■ EXERCISE AIM
Print the lines that run from the line with "ELEMENT_TYPE_SZARRAY => true" to the line with "Definition min_value (Ti", keeping both end lines, exactly as they appear in the entries below, and nothing else.
+++ MATERIAL TO PROCESS +++
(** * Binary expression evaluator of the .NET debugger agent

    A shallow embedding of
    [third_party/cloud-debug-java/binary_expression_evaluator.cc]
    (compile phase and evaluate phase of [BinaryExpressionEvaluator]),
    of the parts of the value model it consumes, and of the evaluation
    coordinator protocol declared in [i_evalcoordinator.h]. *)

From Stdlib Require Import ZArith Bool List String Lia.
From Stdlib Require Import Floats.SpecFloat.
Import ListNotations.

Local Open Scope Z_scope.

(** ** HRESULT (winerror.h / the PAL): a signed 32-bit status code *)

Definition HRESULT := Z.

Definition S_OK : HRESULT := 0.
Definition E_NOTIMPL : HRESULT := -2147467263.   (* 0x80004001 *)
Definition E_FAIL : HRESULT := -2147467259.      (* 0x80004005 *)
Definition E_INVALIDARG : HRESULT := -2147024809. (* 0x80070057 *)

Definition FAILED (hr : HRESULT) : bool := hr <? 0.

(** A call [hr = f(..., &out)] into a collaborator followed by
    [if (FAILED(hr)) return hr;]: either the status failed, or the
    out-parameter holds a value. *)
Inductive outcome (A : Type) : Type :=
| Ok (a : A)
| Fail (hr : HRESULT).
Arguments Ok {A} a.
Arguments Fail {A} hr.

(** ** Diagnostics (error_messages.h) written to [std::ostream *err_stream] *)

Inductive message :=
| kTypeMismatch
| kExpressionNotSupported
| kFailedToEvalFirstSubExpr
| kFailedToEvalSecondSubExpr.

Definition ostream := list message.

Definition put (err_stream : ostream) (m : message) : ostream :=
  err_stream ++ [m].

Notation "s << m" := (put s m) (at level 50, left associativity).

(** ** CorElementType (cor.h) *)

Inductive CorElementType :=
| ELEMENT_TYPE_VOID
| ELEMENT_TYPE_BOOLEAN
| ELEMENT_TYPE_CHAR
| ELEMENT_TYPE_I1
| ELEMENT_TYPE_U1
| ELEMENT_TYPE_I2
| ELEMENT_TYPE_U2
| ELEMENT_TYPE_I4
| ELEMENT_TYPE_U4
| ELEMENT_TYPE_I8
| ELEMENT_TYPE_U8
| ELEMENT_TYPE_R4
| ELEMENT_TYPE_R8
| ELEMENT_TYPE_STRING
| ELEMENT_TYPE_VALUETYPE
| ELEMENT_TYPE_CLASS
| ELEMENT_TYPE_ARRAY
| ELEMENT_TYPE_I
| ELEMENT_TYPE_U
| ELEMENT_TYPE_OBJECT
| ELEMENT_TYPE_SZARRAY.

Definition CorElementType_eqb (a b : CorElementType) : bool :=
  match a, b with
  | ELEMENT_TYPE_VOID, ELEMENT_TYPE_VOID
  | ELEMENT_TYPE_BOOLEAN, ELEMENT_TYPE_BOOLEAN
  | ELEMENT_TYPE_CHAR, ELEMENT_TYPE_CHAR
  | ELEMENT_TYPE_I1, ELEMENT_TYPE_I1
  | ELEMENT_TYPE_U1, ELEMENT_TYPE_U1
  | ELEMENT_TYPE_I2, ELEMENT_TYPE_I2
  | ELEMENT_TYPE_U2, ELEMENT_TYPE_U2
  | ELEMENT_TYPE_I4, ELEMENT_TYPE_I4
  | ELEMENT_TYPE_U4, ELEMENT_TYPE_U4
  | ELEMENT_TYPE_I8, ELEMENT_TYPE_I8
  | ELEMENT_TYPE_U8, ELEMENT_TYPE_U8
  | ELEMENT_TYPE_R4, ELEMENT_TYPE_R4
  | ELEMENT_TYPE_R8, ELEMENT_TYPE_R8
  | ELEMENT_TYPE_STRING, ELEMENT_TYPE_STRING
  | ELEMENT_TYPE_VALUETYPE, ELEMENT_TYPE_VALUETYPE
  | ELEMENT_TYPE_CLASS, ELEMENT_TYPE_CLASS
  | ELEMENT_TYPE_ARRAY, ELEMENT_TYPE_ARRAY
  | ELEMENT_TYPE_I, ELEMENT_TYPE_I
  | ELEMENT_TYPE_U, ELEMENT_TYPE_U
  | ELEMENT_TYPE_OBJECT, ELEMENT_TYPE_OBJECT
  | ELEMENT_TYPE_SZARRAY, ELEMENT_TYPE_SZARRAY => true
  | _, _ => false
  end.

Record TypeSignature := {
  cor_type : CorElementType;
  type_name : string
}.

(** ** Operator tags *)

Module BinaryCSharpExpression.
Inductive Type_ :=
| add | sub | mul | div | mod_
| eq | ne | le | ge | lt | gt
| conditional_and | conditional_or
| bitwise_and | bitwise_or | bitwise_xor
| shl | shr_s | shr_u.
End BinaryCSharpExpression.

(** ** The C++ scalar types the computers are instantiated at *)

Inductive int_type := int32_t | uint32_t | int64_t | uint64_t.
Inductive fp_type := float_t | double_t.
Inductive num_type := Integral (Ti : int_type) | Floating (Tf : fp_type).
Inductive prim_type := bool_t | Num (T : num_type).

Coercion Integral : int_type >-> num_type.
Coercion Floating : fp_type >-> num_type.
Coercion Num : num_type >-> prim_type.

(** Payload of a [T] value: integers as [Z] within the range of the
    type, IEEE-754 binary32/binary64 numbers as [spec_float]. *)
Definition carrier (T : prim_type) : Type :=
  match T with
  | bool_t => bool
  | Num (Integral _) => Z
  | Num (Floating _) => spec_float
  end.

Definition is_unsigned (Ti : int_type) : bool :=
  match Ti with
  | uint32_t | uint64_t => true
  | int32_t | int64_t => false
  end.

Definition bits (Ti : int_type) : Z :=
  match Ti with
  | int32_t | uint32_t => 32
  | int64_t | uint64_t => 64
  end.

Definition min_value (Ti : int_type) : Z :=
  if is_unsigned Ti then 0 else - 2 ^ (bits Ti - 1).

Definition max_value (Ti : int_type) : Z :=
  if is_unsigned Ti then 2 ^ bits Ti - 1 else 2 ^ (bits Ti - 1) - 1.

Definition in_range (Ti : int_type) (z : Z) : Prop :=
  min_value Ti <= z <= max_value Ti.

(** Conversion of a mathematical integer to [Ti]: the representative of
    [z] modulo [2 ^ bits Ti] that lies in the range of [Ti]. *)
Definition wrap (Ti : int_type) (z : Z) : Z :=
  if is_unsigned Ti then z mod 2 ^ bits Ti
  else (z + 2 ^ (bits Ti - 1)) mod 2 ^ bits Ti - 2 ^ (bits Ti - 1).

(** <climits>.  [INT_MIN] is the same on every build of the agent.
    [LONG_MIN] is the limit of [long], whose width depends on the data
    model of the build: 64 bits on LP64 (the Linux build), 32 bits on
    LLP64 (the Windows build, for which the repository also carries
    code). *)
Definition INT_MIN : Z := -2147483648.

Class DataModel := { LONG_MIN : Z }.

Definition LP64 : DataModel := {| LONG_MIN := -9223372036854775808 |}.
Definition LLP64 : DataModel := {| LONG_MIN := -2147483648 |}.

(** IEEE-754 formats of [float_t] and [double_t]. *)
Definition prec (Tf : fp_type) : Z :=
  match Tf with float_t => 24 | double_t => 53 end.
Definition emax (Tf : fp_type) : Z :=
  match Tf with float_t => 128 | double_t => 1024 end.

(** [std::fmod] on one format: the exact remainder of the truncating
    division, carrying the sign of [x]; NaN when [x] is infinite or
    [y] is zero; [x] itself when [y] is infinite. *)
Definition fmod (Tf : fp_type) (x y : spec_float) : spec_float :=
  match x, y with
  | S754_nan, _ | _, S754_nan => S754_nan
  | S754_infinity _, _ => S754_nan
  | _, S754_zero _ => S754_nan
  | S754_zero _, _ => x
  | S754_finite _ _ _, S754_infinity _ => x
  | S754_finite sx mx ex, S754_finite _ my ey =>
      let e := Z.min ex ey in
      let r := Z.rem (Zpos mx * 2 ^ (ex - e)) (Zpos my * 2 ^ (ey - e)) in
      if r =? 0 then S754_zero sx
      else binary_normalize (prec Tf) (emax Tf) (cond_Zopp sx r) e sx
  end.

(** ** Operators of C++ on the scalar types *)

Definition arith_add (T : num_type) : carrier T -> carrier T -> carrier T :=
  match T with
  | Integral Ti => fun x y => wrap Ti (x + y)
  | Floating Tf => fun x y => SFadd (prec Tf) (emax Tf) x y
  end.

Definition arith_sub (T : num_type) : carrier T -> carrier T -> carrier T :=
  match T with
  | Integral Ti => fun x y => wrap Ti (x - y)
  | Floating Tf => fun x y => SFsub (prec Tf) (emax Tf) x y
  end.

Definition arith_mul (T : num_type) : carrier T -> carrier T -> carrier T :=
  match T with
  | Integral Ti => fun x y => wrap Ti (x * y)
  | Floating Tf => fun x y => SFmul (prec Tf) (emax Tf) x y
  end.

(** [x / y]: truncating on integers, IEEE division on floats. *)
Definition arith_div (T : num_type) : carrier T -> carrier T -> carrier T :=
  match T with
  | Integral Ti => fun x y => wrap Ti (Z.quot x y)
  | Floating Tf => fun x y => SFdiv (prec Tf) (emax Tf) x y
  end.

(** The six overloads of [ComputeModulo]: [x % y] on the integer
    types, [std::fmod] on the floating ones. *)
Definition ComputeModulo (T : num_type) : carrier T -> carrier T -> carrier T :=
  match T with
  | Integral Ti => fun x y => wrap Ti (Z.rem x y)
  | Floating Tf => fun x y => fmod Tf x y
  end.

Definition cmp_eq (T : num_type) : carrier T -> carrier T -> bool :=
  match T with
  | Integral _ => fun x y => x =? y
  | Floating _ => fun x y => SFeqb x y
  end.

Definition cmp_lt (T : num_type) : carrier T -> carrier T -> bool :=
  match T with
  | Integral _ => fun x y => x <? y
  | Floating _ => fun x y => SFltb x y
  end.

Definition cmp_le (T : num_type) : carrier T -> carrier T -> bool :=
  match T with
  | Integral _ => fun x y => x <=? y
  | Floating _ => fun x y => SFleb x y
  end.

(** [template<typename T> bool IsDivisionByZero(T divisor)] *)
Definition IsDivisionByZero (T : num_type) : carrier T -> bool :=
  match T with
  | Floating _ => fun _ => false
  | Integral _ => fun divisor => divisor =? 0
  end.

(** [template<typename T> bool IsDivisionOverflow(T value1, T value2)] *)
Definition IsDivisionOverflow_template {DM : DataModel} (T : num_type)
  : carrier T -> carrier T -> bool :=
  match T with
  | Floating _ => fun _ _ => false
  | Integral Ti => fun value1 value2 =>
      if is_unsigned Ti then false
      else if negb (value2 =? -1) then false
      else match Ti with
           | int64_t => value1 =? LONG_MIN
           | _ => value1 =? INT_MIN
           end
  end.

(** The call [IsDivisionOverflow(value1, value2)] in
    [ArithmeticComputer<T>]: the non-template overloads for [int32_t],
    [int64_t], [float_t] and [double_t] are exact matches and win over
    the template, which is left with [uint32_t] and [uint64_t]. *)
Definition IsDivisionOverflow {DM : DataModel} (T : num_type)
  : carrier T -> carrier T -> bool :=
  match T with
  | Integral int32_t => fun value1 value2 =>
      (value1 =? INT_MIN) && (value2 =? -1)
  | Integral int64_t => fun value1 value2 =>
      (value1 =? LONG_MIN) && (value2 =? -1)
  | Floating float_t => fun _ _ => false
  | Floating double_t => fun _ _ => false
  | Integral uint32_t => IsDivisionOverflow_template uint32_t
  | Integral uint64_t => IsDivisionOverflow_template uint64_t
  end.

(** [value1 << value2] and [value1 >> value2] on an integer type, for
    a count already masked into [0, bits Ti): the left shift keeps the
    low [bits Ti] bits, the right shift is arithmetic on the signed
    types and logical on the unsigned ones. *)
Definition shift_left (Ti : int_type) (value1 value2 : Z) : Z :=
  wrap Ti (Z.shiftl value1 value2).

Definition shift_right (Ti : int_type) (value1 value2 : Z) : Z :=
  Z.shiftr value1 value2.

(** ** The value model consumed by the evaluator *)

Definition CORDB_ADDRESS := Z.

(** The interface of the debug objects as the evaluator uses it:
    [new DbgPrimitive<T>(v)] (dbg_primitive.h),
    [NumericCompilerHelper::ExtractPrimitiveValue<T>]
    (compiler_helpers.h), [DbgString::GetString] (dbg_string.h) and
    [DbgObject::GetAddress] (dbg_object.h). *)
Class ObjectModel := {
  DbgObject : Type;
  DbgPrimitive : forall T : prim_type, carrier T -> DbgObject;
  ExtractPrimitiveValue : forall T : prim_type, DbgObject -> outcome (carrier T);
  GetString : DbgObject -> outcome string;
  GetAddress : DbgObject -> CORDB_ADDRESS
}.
+++
+++ MATERIAL TO PROCESS +++
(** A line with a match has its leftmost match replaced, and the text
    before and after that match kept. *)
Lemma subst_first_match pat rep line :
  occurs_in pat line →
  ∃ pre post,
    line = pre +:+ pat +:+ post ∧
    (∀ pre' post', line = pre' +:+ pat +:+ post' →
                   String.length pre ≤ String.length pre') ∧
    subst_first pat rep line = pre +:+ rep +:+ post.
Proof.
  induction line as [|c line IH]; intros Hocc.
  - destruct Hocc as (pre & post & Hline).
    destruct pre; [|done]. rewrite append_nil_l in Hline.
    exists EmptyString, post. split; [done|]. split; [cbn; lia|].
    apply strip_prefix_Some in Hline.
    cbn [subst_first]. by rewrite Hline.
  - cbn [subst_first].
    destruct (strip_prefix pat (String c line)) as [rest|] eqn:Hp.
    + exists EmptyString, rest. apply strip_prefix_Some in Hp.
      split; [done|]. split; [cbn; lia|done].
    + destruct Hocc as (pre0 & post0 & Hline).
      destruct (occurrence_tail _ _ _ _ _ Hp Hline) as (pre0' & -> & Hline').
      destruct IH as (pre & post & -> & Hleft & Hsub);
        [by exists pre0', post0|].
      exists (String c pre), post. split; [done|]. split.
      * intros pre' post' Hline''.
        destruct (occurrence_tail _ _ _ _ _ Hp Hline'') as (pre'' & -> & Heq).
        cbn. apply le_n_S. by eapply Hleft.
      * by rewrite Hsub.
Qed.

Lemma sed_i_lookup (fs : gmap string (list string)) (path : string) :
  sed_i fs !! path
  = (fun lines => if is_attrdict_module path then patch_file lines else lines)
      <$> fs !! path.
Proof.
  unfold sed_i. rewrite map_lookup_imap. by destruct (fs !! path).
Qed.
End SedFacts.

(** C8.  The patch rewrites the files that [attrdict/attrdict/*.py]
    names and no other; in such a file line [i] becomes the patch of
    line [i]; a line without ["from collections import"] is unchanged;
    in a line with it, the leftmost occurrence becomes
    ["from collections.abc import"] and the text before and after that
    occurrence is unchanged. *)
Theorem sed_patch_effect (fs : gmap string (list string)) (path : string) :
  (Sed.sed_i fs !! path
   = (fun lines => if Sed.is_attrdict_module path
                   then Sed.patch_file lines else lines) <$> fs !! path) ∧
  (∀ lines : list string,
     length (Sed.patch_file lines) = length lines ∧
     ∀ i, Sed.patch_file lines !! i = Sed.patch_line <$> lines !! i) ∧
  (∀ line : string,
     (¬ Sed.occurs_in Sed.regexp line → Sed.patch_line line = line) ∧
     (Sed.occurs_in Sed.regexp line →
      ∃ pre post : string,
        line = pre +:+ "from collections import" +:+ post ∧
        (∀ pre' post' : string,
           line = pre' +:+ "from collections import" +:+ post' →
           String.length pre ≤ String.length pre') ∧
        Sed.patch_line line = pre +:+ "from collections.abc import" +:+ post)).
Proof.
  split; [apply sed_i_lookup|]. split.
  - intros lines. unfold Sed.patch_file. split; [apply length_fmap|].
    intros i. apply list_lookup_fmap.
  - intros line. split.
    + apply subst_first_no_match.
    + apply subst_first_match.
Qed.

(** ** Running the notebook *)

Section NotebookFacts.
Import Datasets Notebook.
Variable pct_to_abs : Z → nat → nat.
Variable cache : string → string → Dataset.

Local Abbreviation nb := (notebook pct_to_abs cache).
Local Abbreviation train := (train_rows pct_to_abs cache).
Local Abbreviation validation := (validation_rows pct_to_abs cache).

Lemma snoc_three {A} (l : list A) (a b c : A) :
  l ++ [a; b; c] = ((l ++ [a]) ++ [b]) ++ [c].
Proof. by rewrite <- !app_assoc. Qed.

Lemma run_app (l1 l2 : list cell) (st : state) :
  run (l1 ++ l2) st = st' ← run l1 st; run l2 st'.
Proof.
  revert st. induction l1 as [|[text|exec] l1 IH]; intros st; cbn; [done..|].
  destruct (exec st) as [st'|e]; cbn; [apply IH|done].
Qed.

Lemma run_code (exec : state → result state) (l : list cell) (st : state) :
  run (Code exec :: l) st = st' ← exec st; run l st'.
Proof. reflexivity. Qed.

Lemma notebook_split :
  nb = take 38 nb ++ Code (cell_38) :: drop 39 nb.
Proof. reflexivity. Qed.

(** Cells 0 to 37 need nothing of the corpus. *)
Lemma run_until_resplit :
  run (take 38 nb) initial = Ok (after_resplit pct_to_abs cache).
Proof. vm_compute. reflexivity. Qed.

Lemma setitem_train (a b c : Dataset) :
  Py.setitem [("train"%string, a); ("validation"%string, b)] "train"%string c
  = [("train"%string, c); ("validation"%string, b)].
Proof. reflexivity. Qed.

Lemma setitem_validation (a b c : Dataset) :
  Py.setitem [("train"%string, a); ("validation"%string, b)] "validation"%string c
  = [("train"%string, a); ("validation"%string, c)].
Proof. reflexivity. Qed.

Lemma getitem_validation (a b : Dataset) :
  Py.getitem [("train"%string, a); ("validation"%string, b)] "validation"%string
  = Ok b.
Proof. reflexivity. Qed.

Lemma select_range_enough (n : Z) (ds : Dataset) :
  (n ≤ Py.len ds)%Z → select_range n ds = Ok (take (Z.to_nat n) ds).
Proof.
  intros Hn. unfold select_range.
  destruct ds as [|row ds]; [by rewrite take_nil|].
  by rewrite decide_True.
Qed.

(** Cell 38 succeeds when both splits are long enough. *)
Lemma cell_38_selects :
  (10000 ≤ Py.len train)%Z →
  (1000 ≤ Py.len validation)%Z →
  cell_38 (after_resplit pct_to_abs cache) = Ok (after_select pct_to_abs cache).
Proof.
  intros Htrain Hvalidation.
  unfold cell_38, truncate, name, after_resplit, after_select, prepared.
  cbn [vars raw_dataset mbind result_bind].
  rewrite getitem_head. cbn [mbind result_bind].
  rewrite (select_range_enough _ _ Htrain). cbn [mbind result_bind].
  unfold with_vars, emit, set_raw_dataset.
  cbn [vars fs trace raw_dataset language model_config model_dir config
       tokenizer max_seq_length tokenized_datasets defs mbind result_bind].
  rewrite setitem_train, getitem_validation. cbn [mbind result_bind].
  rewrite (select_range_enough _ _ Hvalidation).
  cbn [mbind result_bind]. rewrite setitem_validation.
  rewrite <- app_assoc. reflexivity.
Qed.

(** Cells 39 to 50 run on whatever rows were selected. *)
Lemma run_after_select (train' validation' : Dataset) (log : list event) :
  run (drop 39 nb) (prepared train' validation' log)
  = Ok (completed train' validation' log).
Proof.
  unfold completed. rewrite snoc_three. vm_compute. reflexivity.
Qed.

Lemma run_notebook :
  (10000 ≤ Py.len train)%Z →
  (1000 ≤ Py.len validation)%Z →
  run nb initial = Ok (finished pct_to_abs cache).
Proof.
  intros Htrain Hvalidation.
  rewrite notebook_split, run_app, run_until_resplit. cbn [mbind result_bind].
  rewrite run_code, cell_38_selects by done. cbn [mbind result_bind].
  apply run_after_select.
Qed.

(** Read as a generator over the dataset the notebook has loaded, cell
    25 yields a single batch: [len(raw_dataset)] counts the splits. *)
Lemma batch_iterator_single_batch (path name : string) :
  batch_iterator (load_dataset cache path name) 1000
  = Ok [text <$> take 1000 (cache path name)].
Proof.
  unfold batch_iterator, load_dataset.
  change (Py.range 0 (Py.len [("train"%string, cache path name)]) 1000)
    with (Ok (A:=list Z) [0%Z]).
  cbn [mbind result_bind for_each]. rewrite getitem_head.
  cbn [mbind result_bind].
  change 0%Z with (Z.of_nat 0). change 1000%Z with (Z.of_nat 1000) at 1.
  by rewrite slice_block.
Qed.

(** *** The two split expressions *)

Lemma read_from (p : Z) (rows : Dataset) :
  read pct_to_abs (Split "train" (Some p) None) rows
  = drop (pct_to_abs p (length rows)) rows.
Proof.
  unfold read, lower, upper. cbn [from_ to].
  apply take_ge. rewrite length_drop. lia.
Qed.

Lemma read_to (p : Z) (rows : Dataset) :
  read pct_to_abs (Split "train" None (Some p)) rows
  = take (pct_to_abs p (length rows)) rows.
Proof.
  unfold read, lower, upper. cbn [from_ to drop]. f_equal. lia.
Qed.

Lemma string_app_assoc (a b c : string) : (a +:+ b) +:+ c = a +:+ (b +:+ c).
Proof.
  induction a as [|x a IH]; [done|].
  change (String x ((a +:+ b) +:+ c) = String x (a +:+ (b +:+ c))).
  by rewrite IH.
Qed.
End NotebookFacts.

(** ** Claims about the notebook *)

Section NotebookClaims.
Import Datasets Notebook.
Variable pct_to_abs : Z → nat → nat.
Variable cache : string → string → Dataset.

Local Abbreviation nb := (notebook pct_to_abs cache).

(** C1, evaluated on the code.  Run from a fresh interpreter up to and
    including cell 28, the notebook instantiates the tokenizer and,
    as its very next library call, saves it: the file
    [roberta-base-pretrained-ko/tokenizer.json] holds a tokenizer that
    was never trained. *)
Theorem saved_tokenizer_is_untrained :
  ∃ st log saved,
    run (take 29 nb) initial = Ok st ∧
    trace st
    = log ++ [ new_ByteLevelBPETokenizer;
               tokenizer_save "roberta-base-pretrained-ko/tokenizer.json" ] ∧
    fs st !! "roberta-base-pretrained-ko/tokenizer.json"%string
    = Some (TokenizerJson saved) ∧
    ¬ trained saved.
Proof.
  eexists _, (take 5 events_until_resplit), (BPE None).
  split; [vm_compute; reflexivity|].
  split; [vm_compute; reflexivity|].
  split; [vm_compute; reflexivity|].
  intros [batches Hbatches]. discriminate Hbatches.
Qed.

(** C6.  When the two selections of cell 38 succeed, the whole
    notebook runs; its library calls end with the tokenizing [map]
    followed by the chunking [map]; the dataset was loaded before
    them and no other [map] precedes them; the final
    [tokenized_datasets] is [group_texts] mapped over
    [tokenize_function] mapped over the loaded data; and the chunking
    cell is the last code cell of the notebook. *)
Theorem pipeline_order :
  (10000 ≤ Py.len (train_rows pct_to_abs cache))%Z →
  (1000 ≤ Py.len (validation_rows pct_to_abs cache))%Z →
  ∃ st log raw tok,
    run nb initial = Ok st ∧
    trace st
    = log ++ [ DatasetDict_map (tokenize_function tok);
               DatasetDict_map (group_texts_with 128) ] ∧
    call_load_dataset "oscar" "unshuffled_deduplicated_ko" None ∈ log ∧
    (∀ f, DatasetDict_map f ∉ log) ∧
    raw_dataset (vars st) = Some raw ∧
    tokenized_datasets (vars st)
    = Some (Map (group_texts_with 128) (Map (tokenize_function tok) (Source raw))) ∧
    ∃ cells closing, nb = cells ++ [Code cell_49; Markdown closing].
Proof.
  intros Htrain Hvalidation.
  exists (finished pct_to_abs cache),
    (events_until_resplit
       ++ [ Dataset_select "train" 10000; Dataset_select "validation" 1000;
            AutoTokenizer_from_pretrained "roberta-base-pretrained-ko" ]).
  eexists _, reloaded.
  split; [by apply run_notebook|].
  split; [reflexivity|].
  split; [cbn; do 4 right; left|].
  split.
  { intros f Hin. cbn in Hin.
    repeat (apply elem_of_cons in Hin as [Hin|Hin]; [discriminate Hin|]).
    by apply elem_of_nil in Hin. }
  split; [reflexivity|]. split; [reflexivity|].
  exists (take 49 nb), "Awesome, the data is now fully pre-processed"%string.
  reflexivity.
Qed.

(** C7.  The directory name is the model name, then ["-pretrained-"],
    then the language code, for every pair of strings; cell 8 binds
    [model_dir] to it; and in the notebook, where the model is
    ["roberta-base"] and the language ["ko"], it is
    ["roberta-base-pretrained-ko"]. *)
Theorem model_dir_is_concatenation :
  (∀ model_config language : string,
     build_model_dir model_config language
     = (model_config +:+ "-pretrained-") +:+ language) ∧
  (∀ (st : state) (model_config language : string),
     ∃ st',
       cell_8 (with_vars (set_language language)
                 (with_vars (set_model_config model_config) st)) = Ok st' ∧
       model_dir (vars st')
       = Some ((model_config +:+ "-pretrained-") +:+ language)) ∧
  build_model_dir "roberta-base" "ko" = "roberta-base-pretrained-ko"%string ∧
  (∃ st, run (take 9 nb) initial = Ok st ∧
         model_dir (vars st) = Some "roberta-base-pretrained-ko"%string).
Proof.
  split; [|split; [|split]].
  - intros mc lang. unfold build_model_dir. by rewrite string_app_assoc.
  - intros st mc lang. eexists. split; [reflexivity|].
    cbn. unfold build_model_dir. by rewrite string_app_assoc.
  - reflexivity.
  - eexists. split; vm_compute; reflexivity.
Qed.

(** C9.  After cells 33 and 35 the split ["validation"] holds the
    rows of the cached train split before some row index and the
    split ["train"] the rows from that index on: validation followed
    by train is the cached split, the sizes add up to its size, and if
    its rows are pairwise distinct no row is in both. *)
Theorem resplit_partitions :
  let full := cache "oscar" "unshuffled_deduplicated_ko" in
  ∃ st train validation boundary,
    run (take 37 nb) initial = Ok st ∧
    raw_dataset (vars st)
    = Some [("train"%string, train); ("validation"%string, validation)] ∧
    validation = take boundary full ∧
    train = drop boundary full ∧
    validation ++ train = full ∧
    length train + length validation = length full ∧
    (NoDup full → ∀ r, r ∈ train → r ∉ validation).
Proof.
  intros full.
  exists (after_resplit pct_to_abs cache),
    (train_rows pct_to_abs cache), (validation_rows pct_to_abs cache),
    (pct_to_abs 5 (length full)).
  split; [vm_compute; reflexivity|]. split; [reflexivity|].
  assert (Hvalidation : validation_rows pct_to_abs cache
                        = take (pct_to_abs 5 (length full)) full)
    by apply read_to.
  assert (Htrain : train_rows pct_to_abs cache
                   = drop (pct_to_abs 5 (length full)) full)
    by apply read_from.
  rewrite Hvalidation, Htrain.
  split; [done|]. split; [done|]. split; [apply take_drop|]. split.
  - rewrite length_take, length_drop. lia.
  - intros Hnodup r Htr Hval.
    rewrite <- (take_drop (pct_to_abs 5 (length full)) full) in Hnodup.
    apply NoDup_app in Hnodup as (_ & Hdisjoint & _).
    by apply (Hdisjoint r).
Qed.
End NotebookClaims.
+++
■ COMPLETED TASK
  | ELEMENT_TYPE_SZARRAY, ELEMENT_TYPE_SZARRAY => true
  | _, _ => false
  end.

Record TypeSignature := {
  cor_type : CorElementType;
  type_name : string
}.

(** ** Operator tags *)

Module BinaryCSharpExpression.
Inductive Type_ :=
| add | sub | mul | div | mod_
| eq | ne | le | ge | lt | gt
| conditional_and | conditional_or
| bitwise_and | bitwise_or | bitwise_xor
| shl | shr_s | shr_u.
End BinaryCSharpExpression.

(** ** The C++ scalar types the computers are instantiated at *)

Inductive int_type := int32_t | uint32_t | int64_t | uint64_t.
Inductive fp_type := float_t | double_t.
Inductive num_type := Integral (Ti : int_type) | Floating (Tf : fp_type).
Inductive prim_type := bool_t | Num (T : num_type).

Coercion Integral : int_type >-> num_type.
Coercion Floating : fp_type >-> num_type.
Coercion Num : num_type >-> prim_type.

(** Payload of a [T] value: integers as [Z] within the range of the
    type, IEEE-754 binary32/binary64 numbers as [spec_float]. *)
Definition carrier (T : prim_type) : Type :=
  match T with
  | bool_t => bool
  | Num (Integral _) => Z
  | Num (Floating _) => spec_float
  end.

Definition is_unsigned (Ti : int_type) : bool :=
  match Ti with
  | uint32_t | uint64_t => true
  | int32_t | int64_t => false
  end.

Definition bits (Ti : int_type) : Z :=
  match Ti with
  | int32_t | uint32_t => 32
  | int64_t | uint64_t => 64
  end.

Definition min_value (Ti : int_type) : Z :=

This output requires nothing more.